Polden Hills, near Glastonbury, Somerset

Photos by Palden Jenkins
taken on 10th June 2006


Great Breach Wood is part of Butleigh Woods, covering the Polden Hills a few miles south of Glastonbury. It is owned and managed by the Somerset Wildlife Trust.

These and the neighbouring woods offer a refreshing change to the open landscape of the Somerset Levels. To get to the woods from Glastonbury it is necessary to cross the Vale of Avalon to the Butleigh side, follow the road along the top of the Poldens to Wickham's Cross above Butleigh, and stop at the large gates a few hundred yards further along the road and uphill.

Walking along the forestry track, you reach the centre of the forest when you reach the Wellingtonia or Sequoia tree (called Wellingtonia apparently because they were planted in the 1820s to celebrate the Duke of Wellington, a national hero and the Winston Churchill of that time). There are signs of an old woodland settlement here.

If you proceed along one of the paths heading west through the woods you reach the escarpment of the Polden Hills, overlooking the rather blessed landscape of Dundon - Compton Dundon village and Dundon Beacon, with the southern Somerset Levels below.

Both the woods and the Polden slopes are habitats for many species of butterfly, some of them rare.
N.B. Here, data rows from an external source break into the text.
(* ===== verification/ProtocolFacts.v ===== *)
(** * ProtocolFacts: the codec of [Protocol] against the layout of [Wire].

    Encoders write exactly the described frame; decoders read every frame an
    encoder wrote back to the value, whatever follows it in the buffer;
    decoders never panic, wait for incomplete frames without touching the
    buffer, and only produce values that meet the type's invariant. *)

From stdpp Require Import base numbers list strings gmap.
From Stdlib Require Import ZArith Lia.
From S2P Require Import Prelude Text Runs Protocol Wire.

(* ------------------------------------------------------------------ *)
(** ** Invariants of the request and response types                     *)
(* ------------------------------------------------------------------ *)

(** The name checks of [validate_topic]. *)
Definition topic_ok (s : string) : Prop :=
  0 < str_len s <= MAX_TOPIC_NAME /\ starts_with "__" s = false.
Definition id_ok (s : string) : Prop :=
  0 < str_len s <= MAX_TOPIC_NAME /\ forallb id_byte (as_bytes s) = true.
Definition opt_u32 (o : option Z) : Prop := match o with Some p => is_u32 p | None => True end.

Definition wf_producer (p : option ProducerIdentity) : Prop :=
  match p with Some p => id_ok (pi_id p) /\ is_u64 (pi_sequence p) | None => True end.
Definition wf_produce (r : ProduceRequest) : Prop :=
  is_str (pr_topic r) /\ topic_ok (pr_topic r) /\ blen (pr_key r) <= MAX_KEY_SIZE /\
  blen (pr_payload r) <= MAX_MESSAGE_SIZE /\ wf_producer (pr_producer r) /\
  opt_u32 (pr_partition r).
Definition wf_batch_record (r : BatchRecord) : Prop :=
  blen (br_key r) <= MAX_KEY_SIZE /\ blen (br_payload r) <= MAX_MESSAGE_SIZE.
Definition wf_batch (r : ProduceBatchRequest) : Prop :=
  is_str (pb_topic r) /\ topic_ok (pb_topic r) /\
  0 < list_len (pb_records r) <= MAX_BATCH_MESSAGES /\
  Forall wf_batch_record (pb_records r) /\
  blen (wire_batch (pb_records r)) <= MAX_UNCOMPRESSED_BATCH_SIZE /\
  opt_u32 (pb_partition r).
Definition wf_fetch (topic : string) (partition offset max_bytes max_wait_ms : Z) : Prop :=
  is_str topic /\ topic_ok topic /\ is_u32 partition /\ is_u64 offset /\
  0 < max_bytes <= MAX_FETCH_BYTES /\ 0 <= max_wait_ms <= MAX_FETCH_WAIT_MS.
Definition wf_leadership (l : PartitionLeadership) : Prop :=
  is_u32 (pl_partition l) /\ is_u32 (pl_leader_id l) /\ is_u64 (pl_leader_epoch l) /\
  is_u64 (pl_high_watermark l).

(** What the Rust types guarantee of a request: strings are UTF-8, integers
    are in range, and the types with a checked constructor meet its checks. *)
Definition wf_request (r : Request) : Prop :=
  match r with
  | RProduce r => wf_produce r
  | RProduceBatch r => wf_batch r
  | RFetch r => wf_fetch (fr_topic r) (fr_partition r) (fr_offset r) (fr_max_bytes r)
                  (fr_max_wait_ms r)
  | RJoinGroup r => is_str (gm_group r) /\ is_str (gm_topic r) /\ is_str (gm_member r)
  | RHeartbeat r | RLeaveGroup r =>
      is_str (gg_group r) /\ is_str (gg_topic r) /\ is_str (gg_member r) /\
      is_u64 (gg_generation r)
  | RCommitOffset r =>
      is_str (co_group r) /\ is_str (co_topic r) /\ is_str (co_member r) /\
      is_u64 (co_generation r) /\ is_u32 (co_partition r) /\ is_u64 (co_offset r)
  | RFetchCommittedOffset r =>
      is_str (fc_group r) /\ is_str (fc_topic r) /\ is_u32 (fc_partition r)
  | RGroupFetch r =>
      is_str (gf_group r) /\ is_str (gf_topic r) /\ is_str (gf_member r) /\
      is_u64 (gf_generation r) /\ is_u32 (gf_partition r) /\ is_u64 (gf_offset r) /\
      is_u32 (gf_max_bytes r) /\ is_u32 (gf_max_wait_ms r)
  | RCreateTopic r => is_str (ct_topic r) /\ is_u32 (ct_partitions r)
  | RListTopics | RClusterMetadata => True
  | RDescribeTopic t => is_str t
  | RPromoteLeader r =>
      is_str (plr_topic r) /\ is_u32 (plr_partition r) /\ is_u32 (plr_leader_id r)
  | RApplyLeadership r => is_str (alr_topic r) /\ wf_leadership (alr_leadership r)
  | RPartitionStatus r => is_str (psr_topic r) /\ is_u32 (psr_partition r)
  end.

(** What the encoder checks on top of the types. *)
Definition encodable `{!Zstd} (r : Request) : Prop :=
  match r with
  | RProduce _ | RFetch _ | RListTopics | RClusterMetadata => True
  | RProduceBatch r =>
      blen (wire_produce_batch r) <= MAX_FRAME_SIZE /\
      (pb_compression r = CompressionZstd ->
       exists c, zstd_compress (wire_batch (pb_records r)) = Some c)
  | RJoinGroup r => Forall (fun s => str_len s <= U16_MAX) [gm_group r; gm_topic r; gm_member r]
  | RHeartbeat r | RLeaveGroup r =>
      Forall (fun s => str_len s <= U16_MAX) [gg_group r; gg_topic r; gg_member r]
  | RCommitOffset r =>
      Forall (fun s => str_len s <= U16_MAX) [co_group r; co_topic r; co_member r]
  | RFetchCommittedOffset r => Forall (fun s => str_len s <= U16_MAX) [fc_group r; fc_topic r]
  | RGroupFetch r =>
      topic_ok (gf_topic r) /\ 0 < gf_max_bytes r <= MAX_FETCH_BYTES /\
      gf_max_wait_ms r <= MAX_FETCH_WAIT_MS /\
      Forall (fun s => str_len s <= U16_MAX) [gf_group r; gf_topic r; gf_member r]
  | RCreateTopic r => topic_ok (ct_topic r) /\ ct_partitions r <> 0
  | RDescribeTopic t => topic_ok t
  | RPromoteLeader r => topic_ok (plr_topic r)
  | RApplyLeadership r => topic_ok (alr_topic r)
  | RPartitionStatus r => topic_ok (psr_topic r)
  end.

(* ------------------------------------------------------------------ *)
(** ** Checked constructors                                             *)
(* ------------------------------------------------------------------ *)

#[export] Hint Resolve validate_size_ok : codec.

Section validation_facts.
Context {S : Type}.

Lemma validate_topic_ok t (s : S) : topic_ok t -> validate_topic t s = (Ok tt, s).
Proof.
  intros [Hl Hs]. unfold validate_topic. rewrite (bind_Ok _ _ _ s tt).
  2:{ apply validate_size_ok. lia. }
  apply reject_if_false. rewrite Hs, orb_false_r. apply is_empty_false. lia.
Qed.

Lemma validate_topic_inv t (s s' : S) u :
  validate_topic t s = (Ok u, s') -> topic_ok t /\ s' = s.
Proof.
  unfold validate_topic, topic_ok, MAX_TOPIC_NAME. intros H. run_inv.
  match goal with H : _ || _ = false |- _ =>
    apply orb_false_iff in H as [?%is_empty_false ?] end.
  split; [split|]; [lia|done..].
Qed.

Lemma validate_identifier_ok t (s : S) : id_ok t -> validate_identifier t s = (Ok tt, s).
Proof.
  intros [Hl Hs]. apply reject_if_false. rewrite Hs.
  assert (is_empty t = false) as -> by (apply is_empty_false; lia).
  simpl. unfold MAX_TOPIC_NAME in *. lia.
Qed.

Lemma validate_identifier_inv t (s s' : S) u :
  validate_identifier t s = (Ok u, s') -> id_ok t /\ s' = s.
Proof.
  intros H. apply reject_if_inv in H as [H ->]. split; [|done].
  rewrite !orb_false_iff in H. destruct H as [[?%is_empty_false ?] ?%negb_false_iff].
  unfold id_ok, MAX_TOPIC_NAME in *. split; [lia|done].
Qed.

Lemma Compression_code_ok c (s : S) :
  Compression_from_code (Compression_code c) s = (Ok c, s).
Proof. by destruct c. Qed.
Lemma AckMode_code_ok a (s : S) : AckMode_from_code (AckMode_code a) s = (Ok a, s).
Proof. by destruct a. Qed.

Lemma FetchRequest_new_ok t p o mb mw (s : S) :
  wf_fetch t p o mb mw ->
  FetchRequest_new t p o mb mw s =
  (Ok {| fr_topic := t; fr_partition := p; fr_offset := o; fr_max_bytes := mb;
         fr_max_wait_ms := mw |}, s).
Proof.
  intros (? & ? & ? & ? & ? & ?). unfold FetchRequest_new.
  erewrite bind_Ok by (by apply validate_topic_ok).
  do 2 (erewrite bind_Ok by (apply reject_if_false; lia)). done.
Qed.

Lemma FetchRequest_new_inv t p o mb mw (s s' : S) r :
  FetchRequest_new t p o mb mw s = (Ok r, s') -> is_u32 mb ->
  topic_ok t /\ 0 < mb <= MAX_FETCH_BYTES /\ mw <= MAX_FETCH_WAIT_MS /\ s' = s.
Proof.
  unfold FetchRequest_new. intros H Hmb. run_inv.
  match goal with H : validate_topic _ _ = _ |- _ => apply validate_topic_inv in H as [? ->] end.
  split; [done|]. rewrite orb_false_iff in *. unfold MAX_FETCH_BYTES, MAX_FETCH_WAIT_MS in *.
  repeat split; range.
Qed.
End validation_facts.

(** The size that [ProduceBatchRequest::new] computes is the encoded size. *)
Lemma wire_batch_cons_len x xs :
  blen ((x :: xs) ≫= wire_batch_record) =
  2 + blen (br_key x) + 4 + blen (br_payload x) + blen (xs ≫= wire_batch_record).
Proof.
  rewrite bind_cons. unfold wire_batch_record at 1. autorewrite with blen. lia.
Qed.

Lemma batch_encoded_size_ok {S} xs n (s : S) :
  Forall wf_batch_record xs -> n + blen (xs ≫= wire_batch_record) <= U64_MAX ->
  batch_encoded_size xs n s = (Ok (n + blen (xs ≫= wire_batch_record)), s).
Proof.
  intros HF. revert n. induction HF as [|x xs [Hk Hp] HF IH]; intros n Hn.
  { change (blen ([] ≫= wire_batch_record)) with 0. by rewrite Z.add_0_r. }
  rewrite wire_batch_cons_len in *. cbn [batch_encoded_size].
  do 2 (erewrite bind_Ok by (by apply validate_size_ok)).
  pose proof (blen_nonneg (xs ≫= wire_batch_record)).
  erewrite bind_Ok.
  2:{ apply ok_or_Some. unfold checked_add.
      destruct (Z.leb_spec (n + (2 + blen (br_key x) + 4 + blen (br_payload x))) U64_MAX);
        [done|lia]. }
  cbv beta. rewrite IH by lia. do 2 f_equal. lia.
Qed.

Lemma batch_encoded_size_inv {S} xs n (s s' : S) m :
  batch_encoded_size xs n s = (Ok m, s') ->
  Forall wf_batch_record xs /\ m = n + blen (xs ≫= wire_batch_record) /\ s' = s.
Proof.
  revert n. induction xs as [|x xs IH]; intros n H; cbn [batch_encoded_size] in H.
  { run_inv. change (blen ([] ≫= wire_batch_record)) with 0. repeat split; [constructor|lia]. }
  run_inv. unfold checked_add in *. destruct (_ <=? U64_MAX); [|done]. simplify_eq.
  apply IH in H as (HF & -> & ->). rewrite wire_batch_cons_len.
  unfold MAX_KEY_SIZE, MAX_MESSAGE_SIZE in *.
  repeat split; [constructor; [split; unfold MAX_KEY_SIZE, MAX_MESSAGE_SIZE; lia|done]|lia].
Qed.

(* ------------------------------------------------------------------ *)
(** ** Encoders write the layout                                        *)
(* ------------------------------------------------------------------ *)

Lemma encode_batch_record_inv x b b' u :
  encode_batch_record x b = (Ok u, b') -> b' = b ++ wire_batch_record x /\ True.
Proof.
  unfold encode_batch_record. intros H. run_inv. unfold wire_batch_record.
  by rewrite <- !app_assoc.
Qed.

Lemma encode_batch_records_inv xs b b' recs :
  encode_batch_records xs b = (Ok recs, b') ->
  recs = wire_batch xs /\ list_len xs <= U32_MAX /\ b' = b.
Proof.
  unfold encode_batch_records, lift. intros H. injection H as H ->.
  destruct (bind _ _ []) as [o c] eqn:Hrun. cbn in H. subst o. run_inv.
  match goal with H : for_each _ _ _ = _ |- _ =>
    eapply for_each_inv in H as [? _]; [|intros *; apply encode_batch_record_inv] end.
  match goal with H : get _ = _ |- _ => injection H as ? ?; subst end.
  unfold wire_batch. done.
Qed.

Lemma frame_grow opcode vs more :
  be 1 opcode ++ wire_strings vs ++ more = (be 1 opcode ++ wire_strings vs) ++ more.
Proof. apply app_assoc. Qed.

(** Close every frame of the hypotheses. *)
Ltac close_frames :=
  repeat match goal with
  | H : encode_string_request _ _ _ = _ |- _ =>
      apply encode_string_request_inv in H as (? & ? & ?); subst
  | H : encode_string _ _ = _ |- _ => apply encode_string_inv in H as [? ?]; subst
  | H : validate_topic _ _ = _ |- _ => apply validate_topic_inv in H as [? ?]; subst
  | H : set_frame_len (blen ?b) ((?b ++ frame _) ++ _) = _ |- _ =>
      apply reclose_frame_inv in H as [? ?]; subst
  | H : set_frame_len (blen ?b) _ = _ |- _ =>
      rewrite <- !app_assoc in H;
      first [ apply close_frame_inv in H as [? ?]
            | rewrite app_assoc in H; apply reclose_frame_inv in H as [? ?] ]; subst
  end.

Lemma encode_string_frame_inv opcode vs more b b' st (u : unit) c :
  encode_string_request opcode vs b = (Ok st, c) ->
  set_frame_len st (c ++ more) = (Ok u, b') ->
  b' = b ++ frame (be 1 opcode ++ wire_strings vs ++ more) /\
  Forall (fun s => str_len s <= U16_MAX) vs.
Proof.
  intros H1 H2. apply encode_string_request_inv in H1 as (-> & -> & HF).
  apply reclose_frame_inv in H2 as [-> _]. by rewrite <- app_assoc.
Qed.

(** An optional producer and the fields around it. *)
Lemma encode_producer_inv (p : option ProducerIdentity) b b' (u : unit) :
  (match p with
   | Some p => put_slice (as_bytes (pi_id p)) ;;; put_u64 (pi_sequence p)
   | None => put_u64 0
   end : SM bytes ProtocolError unit) (b ++ be 2 (match p with Some p => str_len (pi_id p) | None => 0 end)) = (Ok u, b') ->
  b' = b ++ wire_producer p.
Proof.
  destruct p; intros H; run_inv; unfold wire_producer, wire_string; by rewrite <- !app_assoc.
Qed.

Lemma encode_produce_inv r b b' u :
  encode_produce r b = (Ok u, b') -> b' = b ++ frame (wire_produce r).
Proof.
  unfold encode_produce. intros H. run_inv.
  match goal with H : (match pr_producer r with Some _ => _ | None => _ end) _ = _ |- _ =>
    apply encode_producer_inv in H; subst end.
  unfold frame. rewrite <- !app_assoc. do 2 f_equal.
  f_equal. unfold wire_produce, wire_string, wire_option, wire_producer, wire_string.
  destruct (pr_producer r); autorewrite with blen; unfold str_len; lia.
Qed.

Lemma encode_fetch_inv r b b' u :
  encode_fetch r b = (Ok u, b') -> b' = b ++ frame (wire_fetch r).
Proof.
  unfold encode_fetch. intros H. run_inv.
  unfold frame. rewrite <- !app_assoc. do 2 f_equal.
  f_equal. unfold wire_fetch, wire_string. autorewrite with blen. unfold str_len. lia.
Qed.

Lemma encode_produce_batch_inv `{!Zstd} r b b' u :
  encode_produce_batch r b = (Ok u, b') ->
  b' = b ++ frame (wire_produce_batch r) /\ encodable (RProduceBatch r).
Proof.
  unfold encode_produce_batch. intros Hrun. run_inv.
  match goal with H : encode_batch_records _ _ = _ |- _ =>
    apply encode_batch_records_inv in H as (? & ? & ?); subst end.
  match goal with H : (match pb_compression r with _ => _ end) ?b = (Ok ?e, ?c) |- _ =>
    assert (e = wire_compressed r /\ c = b /\ (pb_compression r = CompressionZstd ->
       exists c, zstd_compress (wire_batch (pb_records r)) = Some c)) as (? & ? & Hz) end.
  { unfold wire_compressed. destruct (pb_compression r); run_inv; [done|].
    match goal with H : zstd_compress _ = _ |- _ => rewrite H end. eauto. }
  subst. run_inv. close_frames.
  match goal with |- b ++ frame ?w = _ /\ _ =>
    change w with (wire_produce_batch r) in *; set (body := wire_produce_batch r) in * end.
  split; [done|]. split; [|done]. fold body.
  match goal with H : (_ <? _) = false |- _ => revert H end.
  clearbody body. unfold frame, FRAME_HEADER_SIZE. autorewrite with blen.
  intros ?%Z.ltb_ge. lia.
Qed.

(** Every request that is encoded is written as its frame. *)
Lemma encode_request_layout `{!Zstd} r b b' u :
  encode_request r b = (Ok u, b') -> wf_request r ->
  b' = b ++ frame (wire_request r) /\ encodable r.
Proof.
  destruct r; cbn [encode_request]; intros Hrun Hwf.
  1: { by apply encode_produce_inv in Hrun. }
  1: { by apply encode_produce_batch_inv in Hrun. }
  1: { by apply encode_fetch_inv in Hrun. }
  all: unfold encode_group_member, encode_group_generation, encode_commit_offset,
    encode_fetch_committed, encode_group_fetch, encode_create_topic,
    encode_leadership_request in Hrun; run_inv; close_frames;
    cbn [wire_request encodable wf_request] in *.
  all: try match goal with H : FetchRequest_new _ _ _ _ _ _ = _ |- _ =>
    apply FetchRequest_new_inv in H as (? & ? & ? & ->); [|tauto] end.
  all: try (change (PROMOTE_LEADER =? APPLY_LEADERSHIP) with false in *);
    try (change (APPLY_LEADERSHIP =? APPLY_LEADERSHIP) with true in *);
    cbv iota in *; run_inv; close_frames.
  all: rewrite <- ?app_assoc; split_and?; try done; lia.
Qed.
This is tenuous, however, since climate change and the lack of contiguous habitats in Britain, along which butterflies may migrate, puts certain species under stress.The woods also host lovely orchids (do not pick!).

Although the forest is managed, it has many characteristics of the ancient forests of Somerset and the South West. One reason people in the area lived on hilltops, in so-called 'hillforts', was simply forest claustrophobia. In ancient times, 97% of Britain was forested - now it is 4%. Forest was difficult to travel in, full of bugs and flies, in places boggy, and inhabited then by boars, bears and wolves.